Четвертый корпус, или Уравнение Бернулли
– Вот, они самые.
Маринка пожала маленькими круглыми плечиками и надула губки.
– Тоже мне катастрофа! Не надо было мне уходить из корпуса. В следующий раз обещаю присутствовать.
– В следующий раз?! – Женька посмотрел на нее глазами чудом спасшегося Кука. – Спасибо, я лучше пешком постою.
– Ну, знаешь! – Маринка развела руками. – Какие есть!
Развернувшись на каблуках, она вышла в пустой коридор, а Женька уткнулся носом в макушку девочки.
– Давай сюда, что у тебя, – сказал он и взял у нее эмблему отряда. – Здесь нужно немного подправить.

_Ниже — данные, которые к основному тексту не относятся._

Lemma mapi_opt_Forall2 {A B} (f : A -> nat -> option B) xs i ys :
  mapi_opt f xs i = Some ys ->
  Forall2 (fun x y => exists j, f x j = Some y) xs ys.
Proof.
  revert i ys. induction xs as [|x rest IH]; intros i ys; cbn.
  - intros [= <-]. constructor.
  - destruct (f x i) as [y|] eqn:E; [|discriminate]. cbn.
    destruct (mapi_opt f rest (S i)) as [ys0|] eqn:E'; [|discriminate]. cbn.
    intros [= <-]. constructor; [eauto | eapply IH, E'].
Qed.

Lemma Forall2_map_self {A B} (R : A -> B -> Prop) (f : A -> B) (l : list A) :
  (forall x, In x l -> R x (f x)) -> Forall2 R l (List.map f l).
Proof.
  induction l as [|x rest IH]; intros H; cbn; constructor.
  - apply H. now left.
  - apply IH. intros y Hy. apply H. now right.
Qed.

Lemma filter_sublist {A} (f : A -> bool) (l : list A) : sublist (List.filter f l) l.
Proof.
  induction l as [|x rest IH]; cbn; [constructor|].
  destruct (f x); [now apply sublist_skip | now apply sublist_cons].
Qed.

Lemma mapi_opt_names (f : string -> nat -> option Outcome) names i outs :
  (forall nm index o, f nm index = Some o -> name o = nm) ->
  mapi_opt f names i = Some outs ->
  List.map name outs = names.
Proof.
  intros Hf. revert i outs. induction names as [|nm rest IH]; intros i outs; cbn.
  - now intros [= <-].
  - destruct (f nm i) as [o|] eqn:Eo; [|discriminate]. cbn.
    destruct (mapi_opt f rest (S i)) as [outs0|] eqn:E; [|discriminate]. cbn.
    intros [= <-]. cbn. f_equal; [eapply Hf, Eo | eapply IH, E].
Qed.

Section Parsers.
Variable parseDate : string -> JsDate.
Variable parseDecimal : string -> option Decimal.t.

Lemma pm_toStandardMarket_shape payload m :
  PolyMarketAdapter.toStandardMarket parseDate parseDecimal payload = Some m ->
  platform m = POLYMARKET /\ id m = pm_id payload /\ title m = question payload
  /\ List.map name (outcomes m) = pm_outcomes payload.
Proof.
  unfold PolyMarketAdapter.toStandardMarket.
  destruct (mapi_opt _ (pm_outcomes payload) 0) as [outs|] eqn:E; [|discriminate]. cbn.
  destruct (match truthy_string (pm_liquidity payload) with
            | Some raw => _
            | None => _
            end) as [liq|]; [|discriminate]. cbn.
  intros [= <-]. cbn. repeat split.
  eapply mapi_opt_names; [|exact E].
  intros nm index o. cbn.
  destruct (outcomePrices payload !! index) as [raw|]; [|discriminate]. cbn.
  destruct (parseDecimal raw); [|discriminate]. cbn. now intros [= <-].
Qed.

End Parsers.

Lemma cents_range ask :
  (forall c, ask = Some c -> 0 <= c <= 100) ->
  Decimal.lessThanOrEqualTo (Decimal.of_Z 0) (cents ask) = true
  /\ Decimal.lessThanOrEqualTo (cents ask) (Decimal.of_Z 1) = true.
Proof.
  intros H. unfold cents. destruct ask as [c|]; [|split; reflexivity].
  specialize (H c eq_refl).
  destruct (Z.eqb_spec c 0); [split; reflexivity|].
  unfold Decimal.lessThanOrEqualTo, Decimal.of_Z, Decimal.cmp.
  change (0 - Z.min 0 (-2)) with 2. change (-2 - Z.min 0 (-2)) with 0.
  change (-2 - Z.min (-2) 0) with 0. change (0 - Z.min (-2) 0) with 2.
  change (10 ^ 2) with 100. change (10 ^ 0) with 1.
  split.
  - destruct (Z.compare_spec (0 * 100) (c * 1)); try reflexivity; lia.
  - destruct (Z.compare_spec (c * 1) (1 * 100)); try reflexivity; lia.
Qed.

(** C3 (amended): the markets that a [fetchMarkets] returns are the
    conversions of payloads of one response, in order: of all of them for
    PolyMarket, of retained ones for Kalshi and Manifold.  A Kalshi or
    Manifold market carries its platform tag and exactly two outcomes, YES/NO
    and Yes/No; a PolyMarket market has one outcome per entry of its
    payload's outcomes array, under the same names; id and title are the
    payload's id or ticker and question or title, unchanged; the prices of a
    Kalshi market lie in [0,1] when the asks of its payload are between 0
    and 100 cents. *)
Theorem fetchMarkets_shape
    (parseDate : string -> JsDate) (parseDecimal : string -> option Decimal.t)
    (number : Type) (falsy : number -> bool) (one_minus : number -> number)
    (half : number) (numberToDecimal : number -> Decimal.t)
    (timeToDate : number -> JsDate) :
  (forall http markets,
     Retry.outcome (PolyMarketAdapter.fetchMarkets parseDate parseDecimal http) = inl markets ->
     exists k data,
       http k = inl (Some data)
       /\ Forall2 (fun payload m =>
                     platform m = POLYMARKET
                     /\ id m = pm_id payload /\ title m = question payload
                     /\ List.map name (outcomes m) = pm_outcomes payload
                     /\ length (outcomes m) = length (pm_outcomes payload))
                  data markets)
  /\ (forall http markets,
        Retry.outcome (KalshiAdapter.fetchMarkets parseDate http) = inl markets ->
        exists k data kept,
          http k = inl (Some data)
          /\ sublist kept data
          /\ Forall2 (fun payload m =>
                        platform m = KALSHI
                        /\ length (outcomes m) = 2%nat
                        /\ id m = ticker payload /\ title m = k_title payload
                        /\ market_type payload = binary
                        /\ outcomes m = [ mkOutcome "YES" (cents (yes_ask payload));
                                          mkOutcome "NO" (cents (no_ask payload)) ]
                        /\ ((forall c, yes_ask payload = Some c -> 0 <= c <= 100) ->
                            (forall c, no_ask payload = Some c -> 0 <= c <= 100) ->
                            Forall (fun o =>
                                      Decimal.lessThanOrEqualTo (Decimal.of_Z 0) (price o) = true
                                      /\ Decimal.lessThanOrEqualTo (price o) (Decimal.of_Z 1)
                                         = true)
                                   (outcomes m)))
                     kept markets)
  /\ (forall lim http markets,
        Retry.outcome (ManifoldAdapter.fetchMarkets number falsy one_minus half numberToDecimal
                         timeToDate lim http) = inl markets ->
        exists k data kept,
          http k = inl (Some data)
          /\ sublist kept data
          /\ Forall2 (fun payload m =>
                        platform m = MANIFOLD
                        /\ length (outcomes m) = 2%nat
                        /\ List.map name (outcomes m) = [ "Yes"; "No" ]%string
                        /\ id m = m_id number payload
                        /\ title m = m_question number payload)
                     kept markets)
  /\ (forall ask,
        (forall c, ask = Some c -> 0 <= c <= 100) ->
        Decimal.lessThanOrEqualTo (Decimal.of_Z 0) (cents ask) = true
        /\ Decimal.lessThanOrEqualTo (cents ask) (Decimal.of_Z 1) = true).
Proof.
  split; [| split; [| split]].
  - intros http markets Hrun.
    apply retryWithBackoff_returned in Hrun as [k Hk].
    unfold PolyMarketAdapter.operation in Hk.
    destruct (http k) as [[data|]|ax] eqn:Ehttp; try discriminate.
    destruct (mapi_opt _ data 0) as [ms|] eqn:E; [|discriminate].
    injection Hk as <-. exists k, data. split; [exact Ehttp|].
    eapply Forall2_impl; [exact (mapi_opt_Forall2 _ _ _ _ E)|].
    intros payload m [j Hp]. cbn in Hp.
    apply (pm_toStandardMarket_shape parseDate parseDecimal) in Hp as (H1 & H2 & H3 & H4).
    repeat split; auto. rewrite <- H4. now rewrite length_map.
  - intros http markets Hrun.
    apply retryWithBackoff_returned in Hrun as [k Hk].
    unfold KalshiAdapter.operation in Hk.
    destruct (http k) as [[data|]|ax] eqn:Ehttp; try discriminate.
    injection Hk as <-. exists k, data, (List.filter isBinary data).
    split; [exact Ehttp | split; [apply filter_sublist|]].
    apply Forall2_map_self. intros payload Hin. apply filter_In in Hin as [_ Hb].
    split; [reflexivity | split; [reflexivity | split; [reflexivity | split; [reflexivity|]]]].
    split; [| split; [reflexivity|]].
    + unfold isBinary in Hb. destruct (market_type payload); [reflexivity | discriminate].
    + intros Hy Hn. cbn [KalshiAdapter.toStandardMarket outcomes].
      repeat constructor; cbn [price]; now apply cents_range.
  - intros lim http markets Hrun.
    apply retryWithBackoff_returned in Hrun as [k Hk].
    unfold ManifoldAdapter.operation in Hk.
    destruct (http k) as [[data|]|ax] eqn:Ehttp; try discriminate.
    injection Hk as <-.
    exists k, data, (take lim (List.filter (isBinaryMarket number) data)).
    split; [exact Ehttp | split].
    + etransitivity; [apply sublist_take | apply filter_sublist].
    + apply Forall2_map_self. intros payload _. repeat split.
  - apply cents_range.
Qed.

Щелкнув пальцами, он попросил карандаш и ластик и, не вставая с мата, превратил тетю Любу в Кейт Мосс. Ему было неудобно делать это с девочкой на коленях, и ей было неудобно тоже, потому что на Женьке были штаны с острыми заклепками в форме звезд, но они просидели так до ужина. Они сидели бы и после, но по дороге из столовой в корпус была организована специальная очередь к Женькиным коленям в звездах, поэтому дальше девочки все время менялись.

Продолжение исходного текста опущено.